There are two basic approaches to using state tax rules to attract businesses. One is to have a low tax rate with a broad base and simple rules. Or you can have a high tax rate, but use targeted tax breaks, start-up incentives, and tax credits to attract "targeted" businesses. Iowa takes the second approach, and the result is the fifth-worst ranking in the current Tax Foundation Business Tax Climate Index.

We asked Kail Padgett, one of the authors of the index, why Iowa scored so poorly in spite of having over two dozen busines tax credits. The answer:

The tax credits actually count against Iowa in terms of its business tax climate. Tax credits are symptomatic of an underlying problem in the tax structure. A state shouldn’t need to entice businesses with incentives. A neutral tax code with lower rates and broader bases provides a sound business environment.

North Carolina is just facing up to the problems with these credits:

Do government incentives aimed at luring businesses to a state or city work?
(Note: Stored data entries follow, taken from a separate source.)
(** * A shallow embedding of [http_server.c]

    The static-file HTTP server is embedded function by function:
    [get_content_type], [send_response], [send_file] and [handle_request]
    keep their names.  NUL-terminated [char*] strings are [string]s, raw
    buffers are [list byte], [size_t] and [off_t] are [N] and [Z] with the
    conversion between them written out, and the effects are explicit:
    - the operating system (file system and allocator) is a record of
      oracles, [World], consulted by [stat], [fopen], [malloc] and [fread];
    - the connection is the list of buffers handed to [write(2)], in
      order (the code never looks at what [write] returns);
    - behaviour the C standard leaves undefined (writing past a fixed
      array, reading an array nobody initialised, reading past a buffer)
      is an explicit [fault]. *)

From Stdlib Require Import Bool Arith NArith ZArith Lia List.
From Stdlib Require Import Strings.Ascii Strings.String Strings.Byte.
Import ListNotations.

Local Open Scope string_scope.

(** ** The pieces of the C library the server calls *)

Module CLib.

(** [strcmp(a, b) == 0]: the code only ever tests the result against 0. *)
Definition strcmp_eq0 (a b : string) : bool := String.eqb a b.

(** [strlen] as a [size_t]. *)
Definition strlen (s : string) : N := N.of_nat (String.length s).

(** [strrchr(s, c)] for a character [c] other than NUL: the suffix of [s]
    that starts at the last occurrence of [c], or NULL ([None]). *)
Fixpoint strrchr (s : string) (c : ascii) : option string :=
  match s with
  | EmptyString => None
  | String a s' =>
      match strrchr s' c with
      | Some r => Some r
      | None => if Ascii.eqb a c then Some s else None
      end
  end.

(** [isspace] in the C locale: space, and the controls TAB, LF, VT, FF
    and CR. *)
Definition isspace (c : ascii) : bool :=
  let n := N_of_ascii c in
  (n =? 32)%N || ((9 <=? n)%N && (n <=? 13)%N).

(** The digit character of a value below ten. *)
Definition digit_char (d : N) : ascii := ascii_of_N (48 + d).

(** The digit loop of the [printf] family: the decimal digits of [n] are
    produced from the least significant one and pushed in front of
    [acc].  [fuel] bounds the number of digits. *)
Fixpoint utoa_fuel (fuel : nat) (n : N) (acc : string) : string :=
  match fuel with
  | O => acc
  | S fuel' =>
      let acc' := String (digit_char (n mod 10)) acc in
      if (n <? 10)%N then acc' else utoa_fuel fuel' (n / 10) acc'
  end.

(** [%zu]: a number has no more decimal digits than binary ones. *)
Definition utoa (n : N) : string :=
  utoa_fuel (S (N.to_nat (N.log2 n))) n "".

(** [%d]. *)
Definition itoa (z : Z) : string :=
  if (z <? 0)%Z then "-" ++ utoa (Z.to_N (- z)) else utoa (Z.to_N z).

(** [size_t] on the LP64 targets the server is built for. *)
Definition SIZE_MAX : N := 2 ^ 64 - 1.

(** The implicit conversion of an [off_t] to a [size_t]. *)
Definition size_t_of_off_t (z : Z) : N := Z.to_N (z mod 2 ^ 64).

End CLib.
Export CLib.

(** ** Undefined behaviour, made explicit *)

Inductive fault : Type :=
| BufferOverflow      (* a write past the end of a fixed-size array *)
| UninitialisedRead   (* a read of an array that was never written *)
| BufferOverread.     (* a read past the end of a buffer *)

(** The result of a piece of code that may run into undefined behaviour. *)
Definition exec (A : Type) : Type := (fault + A)%type.

Definition ret {A} (a : A) : exec A := inr a.
Definition fail {A} (f : fault) : exec A := inl f.
Definition bind {A B} (m : exec A) (k : A -> exec B) : exec B :=
  match m with
  | inl f => inl f
  | inr a => k a
  end.

Notation "x <- m ;; k" := (bind m (fun x => k))
  (at level 61, m at next level, right associativity).
Notation "' pat <- m ;; k" := (bind m (fun x => match x with pat => k end))
  (at level 61, pat pattern, m at next level, right associativity).

(** ** Configuration constants *)

Definition PORT : N := 8080.
Definition BUFFER_SIZE : N := 8192.
Definition MAX_CONNECTIONS : N := 10.

(** ** [get_content_type] *)

Definition get_content_type (filepath : string) : string :=
  match strrchr filepath "." with
  | None => "text/plain"
  | Some dot =>
      if strcmp_eq0 dot ".html" then "text/html"
      else if strcmp_eq0 dot ".css" then "text/css"
      else if strcmp_eq0 dot ".js" then "application/javascript"
      else if strcmp_eq0 dot ".json" then "application/json"
      else if strcmp_eq0 dot ".png" then "image/png"
      else if strcmp_eq0 dot ".jpg" || strcmp_eq0 dot ".jpeg" then "image/jpeg"
      else if strcmp_eq0 dot ".gif" then "image/gif"
      else if strcmp_eq0 dot ".svg" then "image/svg+xml"
      else "text/plain"
  end.

(** ** [send_response] *)

(** The connection: the buffers passed to [write], oldest first. *)
Definition writes : Type := list (list byte).

(** The two-byte line terminator the format string spells as a carriage
    return followed by a line feed. *)
Definition CRLF : string := String "013"%char (String "010"%char "").

(** What [snprintf] is asked to format. *)
Definition format_header (status_code : Z) (status_text content_type : string)
    (body_length : N) : string :=
  "HTTP/1.1 " ++ itoa status_code ++ " " ++ status_text ++ CRLF ++
  "Content-Type: " ++ content_type ++ CRLF ++
  "Content-Length: " ++ utoa body_length ++ CRLF ++
  "Connection: close" ++ CRLF ++
  CRLF.

(** A string literal as the array the compiler lays out: its characters
    and the terminating NUL. *)
Definition literal (s : string) : list byte :=
  (list_byte_of_string s ++ [x00])%list.

(** [snprintf(buf, size, ...)] with [text] the fully formatted output: the
    array receives at most [size - 1] characters and a NUL; the value
    returned is the length of the whole of [text], truncated or not. *)
Definition snprintf (size : N) (text : string) : list byte * N :=
  ((firstn (N.to_nat (size - 1)) (list_byte_of_string text) ++ [x00])%list,
   strlen text).

(** The bytes [write(fd, buf, count)] takes from [buf]; reading past the
    end of [buf] is undefined. *)
Definition write_from (buf : list byte) (count : N) : exec (list byte) :=
  if (count <=? N.of_nat (List.length buf))%N
  then ret (firstn (N.to_nat count) buf)
  else fail BufferOverread.

(** [body] is [None] for a NULL pointer and otherwise the buffer pointed
    to. *)
Definition send_response (status_code : Z) (status_text content_type : string)
    (body : option (list byte)) (body_length : N) : exec writes :=
  let '(header, header_length) :=
    snprintf BUFFER_SIZE
      (format_header status_code status_text content_type body_length) in
  sent_header <- write_from header header_length ;;
  match body with
  | Some buf =>
      if (0 <? body_length)%N
      then sent_body <- write_from buf body_length ;;
           ret [sent_header; sent_body]
      else ret [sent_header]
  | None => ret [sent_header]
  end.

(** ** The operating system *)

Record World : Type := {
  (** [stat(path, &st)]: [st.st_size] when it returns 0, [None] when it
      returns -1. *)
  stat : string -> option Z;
  (** [fopen(path, "rb")]: the bytes the stream delivers, [None] for
      NULL. *)
  fopen : string -> option (list byte);
  (** Whether [malloc(size)] returns a block. *)
  malloc_ok : N -> bool;
  (** The indeterminate byte found at an offset of a fresh block. *)
  heap_byte : nat -> byte
}.

Definition malloc (w : World) (size : N) : option (list byte) :=
  if malloc_ok w size
  then Some (map (heap_byte w) (seq 0 (N.to_nat size)))
  else None.

(** [fread(ptr, 1, n, stream)]: the bytes the stream delivers, at most
    [n], replace the start of the block; the count returned is dropped by
    the caller. *)
Definition fread (block : list byte) (n : N) (stream : list byte) : list byte :=
  let got := firstn (N.to_nat n) stream in
  (got ++ skipn (List.length got) block)%list.

(** ** [send_file] *)

Definition not_found : string :=
  "<html><body><h1>404 Not Found</h1></body></html>".
Definition error : string :=
  "<html><body><h1>500 Internal Server Error</h1></body></html>".
Definition not_implemented : string :=
  "<html><body><h1>501 Not Implemented</h1></body></html>".

Definition send_file (w : World) (filepath : string) : exec writes :=
  match stat w filepath with
  | None =>
      send_response 404 "Not Found" "text/html"
        (Some (literal not_found)) (strlen not_found)
  | Some st_size =>
      match fopen w filepath with
      | None =>
          send_response 500 "Internal Server Error" "text/html"
            (Some (literal error)) (strlen error)
      | Some file =>
          match malloc w (size_t_of_off_t st_size) with
          | None =>
              send_response 500 "Internal Server Error" "text/html"
                (Some (literal error)) (strlen error)
          | Some block =>
              let file_content :=
                fread block (size_t_of_off_t st_size) file in
              let content_type := get_content_type filepath in
              send_response 200 "OK" content_type
                (Some file_content) (size_t_of_off_t st_size)
          end
      end
  end.

(** ** [handle_request] *)

(** One [%s] directive of [sscanf]: white space is skipped, then the
    longest run of characters that are not white space is taken. *)
Fixpoint skip_space (s : string) : string :=
  match s with
  | EmptyString => EmptyString
  | String c s' => if isspace c then skip_space s' else s
  end.

Fixpoint scan_word (s : string) : string * string :=
  match s with
  | EmptyString => (EmptyString, EmptyString)
  | String c s' =>
      if isspace c then (EmptyString, s)
      else let (word, rest) := scan_word s' in (String c word, rest)
  end.

(** [None] when the input ends before the directive stores a character:
    the directive fails and [sscanf] returns. *)
Definition scan_s (s : string) : option (string * string) :=
  match scan_word (skip_space s) with
  | (EmptyString, _) => None
  | (word, rest) => Some (word, rest)
  end.

(** Storing a word and its NUL in a [char[size]]. *)
Definition store (size : N) (word : string) : exec string :=
  if (strlen word <? size)%N then ret word else fail BufferOverflow.

(** A local array: [None] until something is stored in it. *)
Definition array : Type := option string.

(** Reading a local array as a string. *)
Definition load (a : array) : exec string :=
  match a with
  | Some s => ret s
  | None => fail UninitialisedRead
  end.

(** [sscanf(request, "%s %s %s", method, path, protocol)] into arrays of
    the sizes given; the white space in the format matches any amount of
    white space, which the next [%s] would skip anyway. *)
Definition sscanf_s_s_s (request : string) (size1 size2 size3 : N)
    : exec (array * array * array) :=
  match scan_s request with
  | None => ret (None, None, None)
  | Some (w1, r1) =>
      a1 <- store size1 w1 ;;
      match scan_s r1 with
      | None => ret (Some a1, None, None)
      | Some (w2, r2) =>
          a2 <- store size2 w2 ;;
          match scan_s r2 with
          | None => ret (Some a1, Some a2, None)
          | Some (w3, _) =>
              a3 <- store size3 w3 ;;
              ret (Some a1, Some a2, Some a3)
          end
      end
  end.

Record Request : Type := {
  method : string;
  target : string;
  version : string
}.

(** Lines 163-171: the three arrays, the [sscanf], and the [printf] that
    reads all three (its line on the standard output is not part of the
    connection and is left out). *)
Definition parse_request (request : string) : exec Request :=
  '(method, path, protocol) <- sscanf_s_s_s request 16 256 16 ;;
  m <- load method ;;
  p <- load path ;;
  v <- load protocol ;;
  ret {| method := m; target := p; version := v |}.

(** [strcat(dst, src)] with [dst] a [char[size]]. *)
Definition strcat (size : N) (dst src : string) : exec string :=
  store size (dst ++ src).

(** Lines 181-190: [filepath] starts as ["."]. *)
Definition build_filepath (path : string) : exec string :=
  let filepath := "." in
  if strcmp_eq0 path "/"
  then strcat 512 filepath "/index.html"
  else strcat 512 filepath path.

Definition handle_request (w : World) (request : string) : exec writes :=
  req <- parse_request request ;;
  if negb (strcmp_eq0 (method req) "GET")
  then send_response 501 "Not Implemented" "text/html"
         (Some (literal not_implemented)) (strlen not_implemented)
  else
    filepath <- build_filepath (target req) ;;
    send_file w filepath.

(** ** The response as the specification sees it *)

(** The conceptual [HttpResponse] of the data model. *)
Record HttpResponse : Type := {
  statusCode : Z;
  reasonPhrase : string;
  contentType : string;
  body : list byte
}.

(** The header block of section 4.2, as bytes. *)
Definition header_block (r : HttpResponse) : list byte :=
  list_byte_of_string
    (format_header (statusCode r) (reasonPhrase r) (contentType r)
       (N.of_nat (List.length (body r)))).

(** A framed response on the connection: the header block, then the body
    when it is not empty. *)
Definition frame (r : HttpResponse) : writes :=
  match body r with
  | [] => [header_block r]
  | _ :: _ => [header_block r; body r]
  end.

(** The three canned error responses. *)
Definition error_page (code : Z) (reason page : string) : HttpResponse :=
  {| statusCode := code; reasonPhrase := reason;
     contentType := "text/html"; body := list_byte_of_string page |}.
There’s already a body of evidence that they often do not. And news out of North Carolina this week shows just how quickly these headline-grabbing deals can go awry. While the business press on Dell Computers this week focused on its new smart phones and $3.9 billion bid for tech services provider Perot Systems, in North Carolina the news on Dell was all about the closure this coming January of its plant in Forsyth county. The move will put 900 people out of work. And it’s doing collateral damage to the local incentives system that offered the Texas-based computer maker $280 million in potential tax breaks and grants to locate the plant in the state four years ago.

(via Knowledge Problem)

David Brunori chimes in from Tax.com:

The lesson is stark. Tax and other development incentives are no guarantee that a company will do what they promise they will do. Dell is closing the plant for business reasons. And those reasons are simply that it can't make money despite the state's generous offer.

Far better to have low rates for everyone than to try to have the venture capital supergeniuses at the Iowa legislature and the Iowa Department of Economic Development decide what the "right" businesses are.